ABOUT THIS TASK: In the data that follows, find the line with "c ∈ children parent ->"; transcribe it, every later line up to the one with "Lemma path_join_relative dir", and that line as well, exactly and with no others.

::::::::::

(** X7: [root.find(".//t:ResultSummary/t:Counters", ns)] returns an
    element tagged [Counters] in the TRX namespace that is a child of an
    element tagged [ResultSummary], in that namespace, strictly below the
    root; it returns [None] exactly when the document has no such pair.
    Elements without the namespace, and a [ResultSummary] that is the
    root itself, are not looked at. *)
Theorem X7_find_counters (root : Element) :
  (forall c, find_counters root = Some c ->
     tag c = qname (u "Counters")
     /\ exists parent, parent ∈ below root
          /\ tag parent = qname (u "ResultSummary") /\ c ∈ children parent)
  /\ (find_counters root = None <->
      forall parent c, parent ∈ below root ->
        tag parent = qname (u "ResultSummary") ->
        c ∈ children parent -> tag c <> qname (u "Counters"))
  /\ (children root = [] -> find_counters root = None).
Proof.
  unfold find_counters, find_below. split; [|split].
  - intros c Hc. apply head_Some_elem_of, findall_below_elem in Hc
      as (parent & Hp & Ht & Hc & Hb). eauto.
  - rewrite head_None. split.
    + intros Hnil parent c Hp Ht Hc Hb.
      assert (Hin : c ∈ findall_below (qname (u "ResultSummary"))
                          (qname (u "Counters")) root)
        by (apply findall_below_elem; eauto).
      rewrite Hnil in Hin. by apply elem_of_nil in Hin.
    + intros Hno.
      destruct (findall_below _ _ root) as [|c l] eqn:E; [done|].
      assert (Hin : c ∈ findall_below (qname (u "ResultSummary"))
                          (qname (u "Counters")) root)
        by (rewrite E; left).
      apply findall_below_elem in Hin as (parent & Hp & Ht & Hc & Hb).
      by destruct (Hno parent c).
  - intros Hch. unfold findall_below. by rewrite Hch.
Qed.

Lemma path_join_relative dir name :
  startswith name SLASH = false ->
  path_join dir [name] = dir ++ join_sep dir ++ name.
Proof.
  intros Hn. unfold path_join, join_sep. simpl. unfold path_join2.
  rewrite Hn. by destruct (_ || _).
Qed.

Lemma path_join_absolute dir name :
  startswith name SLASH = true -> path_join dir [name] = name.
Proof. intros Hn. unfold path_join. simpl. unfold path_join2. by rewrite Hn. Qed.

Section RunMore.
Context {St : Type} `{System St} `{UnicodeData}.

(** X8: tests that were not executed count against a group: with the
    counters [passed], [failed] and [notExecuted] read from the result
    file, the line of the group is the fully-passed marker exactly when
    [failed] and [notExecuted] are both 0 and [passed] is positive. *)
Theorem X8_skipped_is_not_passed (group trx_path : pstr) (w w' : world St)
    (passed failed skipped : Z) :
  read_counters trx_path w = (Ok (passed, failed, skipped), w') ->
  exists total,
    total = (passed + failed + skipped)%Z
    /\ read_result group trx_path w = (Ok (group, passed, failed, total), w')
    /\ (summary_line group passed failed total = CHECK_MARK :: u " " ++ group
        <-> (failed = 0 /\ skipped = 0 /\ 0 < passed)%Z).
Proof.
  intros E. exists (passed + failed + skipped)%Z. split; [done|].
  split; [by rewrite read_result_eq, E|]. split.
  - intros Hline.
    destruct (decide (failed = 0 /\ 0 < passed
                      /\ passed = passed + failed + skipped)%Z) as [Hc|Hno];
      [lia|].
    unfold summary_line in Hline. destruct (_ && _) eqn:Hb.
    + apply fully_passed_iff in Hb. lia.
    + by apply ratio_is_no_mark in Hline.
  - intros (-> & -> & Hp). unfold summary_line.
    assert (Hb : (0 =? 0)%Z && (0 <? passed)%Z && (passed =? passed + 0 + 0)%Z = true)
      by (apply fully_passed_iff; lia).
    by rewrite Hb.
Qed.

::::::::::

ANSWER SECTION:
        c ∈ children parent -> tag c <> qname (u "Counters"))
  /\ (children root = [] -> find_counters root = None).
Proof.
  unfold find_counters, find_below. split; [|split].
  - intros c Hc. apply head_Some_elem_of, findall_below_elem in Hc
      as (parent & Hp & Ht & Hc & Hb). eauto.
  - rewrite head_None. split.
    + intros Hnil parent c Hp Ht Hc Hb.
      assert (Hin : c ∈ findall_below (qname (u "ResultSummary"))
                          (qname (u "Counters")) root)
        by (apply findall_below_elem; eauto).
      rewrite Hnil in Hin. by apply elem_of_nil in Hin.
    + intros Hno.
      destruct (findall_below _ _ root) as [|c l] eqn:E; [done|].
      assert (Hin : c ∈ findall_below (qname (u "ResultSummary"))
                          (qname (u "Counters")) root)
        by (rewrite E; left).
      apply findall_below_elem in Hin as (parent & Hp & Ht & Hc & Hb).
      by destruct (Hno parent c).
  - intros Hch. unfold findall_below. by rewrite Hch.
Qed.

Lemma path_join_relative dir name :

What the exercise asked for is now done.